▸ **TASK GOAL**
Take the lines below from the first through the one that contains "pose proof (find_first_spec (col_has_data" and copy them exactly.
**** RAW DATA ****
(** [getbbox] returns the smallest rectangle around the counted pixels, and
    [None] exactly when no pixel counts. *)
Lemma getbbox_spec (img : Image) :
  0 <= width img -> 0 <= height img ->
  match getbbox img with
  | Some (x0, y0, x1, y1) =>
      (forall x y, counted img x y -> x0 <= x < x1 /\ y0 <= y < y1)
      /\ (exists y, counted img x0 y)
      /\ (exists y, counted img (x1 - 1) y)
      /\ (exists x, counted img x y0)
      /\ (exists x, counted img x (y1 - 1))
  | None => forall x y, ~ counted img x y
  end.
Proof.
  intros Hw Hh. unfold getbbox.
  pose proof (find_first_spec (row_has_data img) (Z.to_nat (height img)) 0) as R1.
  pose proof (find_last_spec (row_has_data img) 0 (Z.to_nat (height img))) as R2.
  pose proof (find_first_spec (col_has_data img) (Z.to_nat (width img)) 0) as C1.
  pose proof (find_last_spec (col_has_data img) 0 (Z.to_nat (width img))) as C2.
  rewrite Z2Nat.id in R1, R2, C1, C2 by assumption.
  destruct (find_first (row_has_data img) 0 (Z.to_nat (height img))) as [y0 |];
    [| no_data R1].
  destruct (find_last (row_has_data img) 0 (Z.to_nat (height img))) as [y1 |];
    [| no_data R2].
  destruct (find_first (col_has_data img) 0 (Z.to_nat (width img))) as [x0 |];
    [| no_data C1].
  destruct (find_last (col_has_data img) 0 (Z.to_nat (width img))) as [x1 |];
    [| no_data C2].
  destruct R1 as (Ry0 & Py0 & My0), R2 as (Ry1 & Py1 & My1).
  destruct C1 as (Rx0 & Px0 & Mx0), C2 as (Rx1 & Px1 & Mx1).
  replace (x1 + 1 - 1) with x1 by lia. replace (y1 + 1 - 1) with y1 by lia.
  split; [| split; [| split; [| split]]].
  - intros x y C.
    pose proof (counted_row _ _ _ C) as Hr.
    pose proof (counted_col _ _ _ C) as Hc.
    destruct C as [Hin _]. apply in_image_iff in Hin.
    assert (~ x < x0) by (intros Hlt; rewrite Mx0 in Hc by lia; discriminate).
    assert (~ x1 < x) by (intros Hlt; rewrite Mx1 in Hc by lia; discriminate).
    assert (~ y < y0) by (intros Hlt; rewrite My0 in Hr by lia; discriminate).
    assert (~ y1 < y) by (intros Hlt; rewrite My1 in Hr by lia; discriminate).
    lia.
  - apply col_has_data_iff in Px0. destruct Px0 as (y & Hy & Hnz).
    exists y. split; [apply in_image_iff; lia | exact Hnz].
  - apply col_has_data_iff in Px1. destruct Px1 as (y & Hy & Hnz).
    exists y. split; [apply in_image_iff; lia | exact Hnz].
  - apply row_has_data_iff in Py0. destruct Py0 as (x & Hx & Hnz).
    exists x. split; [apply in_image_iff; lia | exact Hnz].
  - apply row_has_data_iff in Py1. destruct Py1 as (x & Hx & Hnz).
    exists x. split; [apply in_image_iff; lia | exact Hnz].
Qed.

(* ================================================================== *)
(** * The trimmer *)
(* ================================================================== *)

Lemma absdiff_nonzero (p : pixel) : forall c : pixel,
  length p = length c ->
  (existsb (fun v => negb (v =? 0)) (zip_with (fun a b => Z.abs (a - b)) p c) = true
   <-> p <> c).
Proof.
  induction p as [| a p IH]; intros [| b c] Hlen; cbn in Hlen; try discriminate.
  - cbn. split; [discriminate | congruence].
  - cbn [zip_with existsb]. rewrite orb_true_iff.
    injection Hlen as Hlen. specialize (IH c Hlen). rewrite IH. split.
    + intros [H | H] E; injection E as E1 E2.
      * subst b. rewrite Z.sub_diag in H. discriminate.
      * contradiction.
    + intros Hne. destruct (Z.eq_dec a b) as [-> | Hab].
      * right. congruence.
      * left. apply negb_true_iff, Z.eqb_neq. lia.
Qed.

Lemma map_clip8_id (p : pixel) :
  (forall v, In v p -> 0 <= v <= 255) -> map clip8 p = p.
Proof.
  induction p as [| a p IH]; intros H; [reflexivity |].
  cbn [map]. rewrite clip8_id by (apply H; left; reflexivity).
  rewrite IH by (intros v Hv; apply H; right; exact Hv). reflexivity.
Qed.

Lemma nonempty_iff (img : Image) :
  nonempty img = true <-> 0 < width img /\ 0 < height img.
Proof. unfold nonempty. lia. Qed.

(** With no colour supplied the trimmer samples the top-left pixel and
    compares the image with the uniform image of that colour. *)
Lemma trim_border_unfold (image : Image) :
  wf_image image = true -> nonempty image = true ->
  trim_border image None
  = match getbbox (difference image
                     (uniform_image (mode image) (width image) (height image)
                                    (px image 0 0))) with
    | Some bbox => crop image bbox
    | None => Ok image
    end.
Proof.
  intros Hwf Hne. apply nonempty_iff in Hne.
  assert (Hin : in_image image 0 0 = true) by (apply in_image_iff; lia).
  unfold trim_border, getpixel. cbn [Z.ltb Z.compare]. rewrite Hin. cbn [bind].
  unfold image_new, size.
  assert (E : (width image <? 0) || (height image <? 0) = false) by lia.
  rewrite E.
  destruct (pixel_ok_spec _ _ (wf_pixel image 0 0 Hwf Hin)) as [Hl Hb].
  unfold ink. rewrite Hl, Nat.eqb_refl. cbn [bind].
  rewrite map_clip8_id by exact Hb. reflexivity.
Qed.

Lemma counted_difference (image : Image) (c : pixel) (x y : Z) :
  wf_image image = true -> has_alpha (mode image) = false ->
  length c = bands (mode image) ->
  (counted (difference image
              (uniform_image (mode image) (width image) (height image) c)) x y
   <-> differs image c x y).
Proof.
  intros Hwf Ha Hc. unfold counted, differs.
  assert (Ei : in_image (difference image
                 (uniform_image (mode image) (width image) (height image) c)) x y
               = in_image image x y) by reflexivity.
  rewrite Ei. split; intros [Hin H]; (split; [exact Hin |]).
  - pose proof Hin as Hin'. apply in_image_iff in Hin'.
    unfold difference in H. rewrite px_tabulate in H by tauto.
    unfold uniform_image in H. rewrite px_tabulate in H by tauto.
    cbn [mode] in H. unfold nonzero in H. rewrite Ha in H.
    destruct (pixel_ok_spec _ _ (wf_pixel image x y Hwf Hin)) as [Hl _].
    apply absdiff_nonzero in H; [exact H | congruence].
  - pose proof Hin as Hin'. apply in_image_iff in Hin'.
    unfold difference. rewrite px_tabulate by tauto.
    unfold uniform_image. rewrite px_tabulate by tauto.
    cbn [mode]. unfold nonzero. rewrite Ha.
    destruct (pixel_ok_spec _ _ (wf_pixel image x y Hwf Hin)) as [Hl _].
    apply absdiff_nonzero; [congruence | exact H].
Qed.

Lemma bounding_box_inside (img : Image) (c : pixel) (x0 y0 x1 y1 : Z) :
  bounding_box img c (x0, y0, x1, y1) ->
  0 <= x0 < x1 /\ x1 <= width img /\ 0 <= y0 < y1 /\ y1 <= height img.
Proof.
  intros (Hall & (ya & Da) & (yb & Db) & (xc & Dc) & (xd & Dd)).
  pose proof (Hall _ _ Da). pose proof (Hall _ _ Dc).
  destruct Da as [Ia _], Db as [Ib _], Dc as [Ic _], Dd as [Id _].
  apply in_image_iff in Ia, Ib, Ic, Id. lia.
Qed.

Lemma crop_inside (image : Image) (x0 y0 x1 y1 : Z) :
  0 <= x0 <= x1 -> x1 <= width image -> 0 <= y0 <= y1 -> y1 <= height image ->
  crop image (x0, y0, x1, y1)
  = Ok (mk_image (mode image) (x1 - x0) (y1 - y0)
          (tabulate (x1 - x0) (y1 - y0) (fun x y => px image (x + x0) (y + y0)))
          (palette image) (transparency image)).
Proof.
  intros Hx0 Hx1 Hy0 Hy1. unfold crop.
  assert (E1 : (x1 <? x0) = false) by lia.
  assert (E2 : (y1 <? y0) = false) by lia.
  rewrite E1, E2. do 2 f_equal.
  apply tabulate_ext. intros x y Hx Hy.
  assert (E : in_image image (x + x0) (y + y0) = true)
    by (apply in_image_iff; lia).
  rewrite E. reflexivity.
Qed.

(** The two outcomes of trimming: nothing differs from the corner colour
    and the image comes back as it is, or the image is cropped to the
    smallest rectangle around the pixels that differ. *)
Lemma trim_border_cases (image : Image) :
  wf_image image = true -> nonempty image = true ->
  has_alpha (mode image) = false ->
  ((forall x y, ~ differs image (px image 0 0) x y)
   /\ trim_border image None = Ok image)
  \/ (exists x0 y0 x1 y1,
        bounding_box image (px image 0 0) (x0, y0, x1, y1)
        /\ trim_border image None = crop image (x0, y0, x1, y1)).
Proof.
  intros Hwf Hne Ha.
  rewrite trim_border_unfold by assumption.
  destruct (wf_image_spec image Hwf) as (Hw & Hh & _).
  assert (Hin : in_image image 0 0 = true).
  { apply nonempty_iff in Hne. apply in_image_iff. lia. }
  destruct (pixel_ok_spec _ _ (wf_pixel image 0 0 Hwf Hin)) as [Hl _].
  set (c := px image 0 0) in *.
  set (d := difference image
              (uniform_image (mode image) (width image) (height image) c)).
  pose proof (getbbox_spec d Hw Hh) as Hbox.
  assert (Hcd : forall x y, counted d x y <-> differs image c x y).
  { intros x y. apply counted_difference; assumption. }
  destruct (getbbox d) as [[[[x0 y0] x1] y1] |].
  - right. exists x0, y0, x1, y1. split; [| reflexivity].
    destruct Hbox as (Hall & (ya & Da) & (yb & Db) & (xc & Dc) & (xd & Dd)).
    unfold bounding_box. split; [| split; [| split; [| split]]].
    + intros x y D. apply Hall, Hcd, D.
    + exists ya. apply Hcd, Da.
    + exists yb. apply Hcd, Db.
    + exists xc. apply Hcd, Dc.
    + exists xd. apply Hcd, Dd.
  - left. split; [| reflexivity].
    intros x y D. apply (Hbox x y), Hcd, D.
Qed.

(** In a mode with an alpha band the bounding box looks at the alpha band
    of the difference only. *)
Lemma last_absdiff (p : pixel) : forall c : pixel,
  length p = length c -> (0 < length p)%nat ->
  last (zip_with (fun a b => Z.abs (a - b)) p c) 0
  = Z.abs (alpha_of p - alpha_of c).
Proof.
  unfold alpha_of.
  induction p as [| a p IH]; intros [| b c] Hlen Hpos; cbn in Hlen, Hpos;
    try discriminate; try lia.
  injection Hlen as Hlen.
  destruct p as [| a' p]; destruct c as [| b' c]; try discriminate.
  - reflexivity.
  - cbn [zip_with]. cbn [zip_with] in IH.
    change (last (a :: a' :: p) 255) with (last (a' :: p) 255).
    change (last (b :: b' :: c) 255) with (last (b' :: c) 255).
    rewrite <- (IH (b' :: c) Hlen) by (cbn; lia).
    reflexivity.
Qed.

Lemma counted_difference_alpha (image : Image) (c : pixel) (x y : Z) :
  wf_image image = true -> has_alpha (mode image) = true ->
  length c = bands (mode image) ->
  (counted (difference image
              (uniform_image (mode image) (width image) (height image) c)) x y
   <-> alpha_differs image c x y).
Proof.
  intros Hwf Ha Hc. unfold counted, alpha_differs.
  set (d := difference image
              (uniform_image (mode image) (width image) (height image) c)).
  assert (Ei : in_image d x y = in_image image x y) by reflexivity.
  rewrite Ei.
  assert (Hcount : in_image image x y = true ->
            nonzero (mode d) (px d x y)
            = negb (Z.abs (alpha_of (px image x y) - alpha_of c) =? 0)).
  { intros Hin. pose proof Hin as Hin'. apply in_image_iff in Hin'.
    unfold d, difference. rewrite px_tabulate by tauto.
    unfold uniform_image. rewrite px_tabulate by tauto.
    cbn [mode]. unfold nonzero. rewrite Ha.
    destruct (pixel_ok_spec _ _ (wf_pixel image x y Hwf Hin)) as [Hl _].
    rewrite last_absdiff; [reflexivity | congruence |].
    rewrite Hl. destruct (mode image); cbn in Ha |- *; (discriminate || lia). }
  split; intros [Hin H]; (split; [exact Hin |]).
  - rewrite (Hcount Hin) in H. apply negb_true_iff, Z.eqb_neq in H. lia.
  - rewrite (Hcount Hin). apply negb_true_iff, Z.eqb_neq. lia.
Qed.

Lemma alpha_bounding_box_inside (img : Image) (c : pixel) (x0 y0 x1 y1 : Z) :
  alpha_bounding_box img c (x0, y0, x1, y1) ->
  0 <= x0 < x1 /\ x1 <= width img /\ 0 <= y0 < y1 /\ y1 <= height img.
Proof.
  intros (Hall & (ya & Da) & (yb & Db) & (xc & Dc) & (xd & Dd)).
  pose proof (Hall _ _ Da). pose proof (Hall _ _ Dc).
  destruct Da as [Ia _], Db as [Ib _], Dc as [Ic _], Dd as [Id _].
  apply in_image_iff in Ia, Ib, Ic, Id. lia.
Qed.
****
▸ **TASK SOLUTION**
(** [getbbox] returns the smallest rectangle around the counted pixels, and
    [None] exactly when no pixel counts. *)
Lemma getbbox_spec (img : Image) :
  0 <= width img -> 0 <= height img ->
  match getbbox img with
  | Some (x0, y0, x1, y1) =>
      (forall x y, counted img x y -> x0 <= x < x1 /\ y0 <= y < y1)
      /\ (exists y, counted img x0 y)
      /\ (exists y, counted img (x1 - 1) y)
      /\ (exists x, counted img x y0)
      /\ (exists x, counted img x (y1 - 1))
  | None => forall x y, ~ counted img x y
  end.
Proof.
  intros Hw Hh. unfold getbbox.
  pose proof (find_first_spec (row_has_data img) (Z.to_nat (height img)) 0) as R1.
  pose proof (find_last_spec (row_has_data img) 0 (Z.to_nat (height img))) as R2.
  pose proof (find_first_spec (col_has_data img) (Z.to_nat (width img)) 0) as C1.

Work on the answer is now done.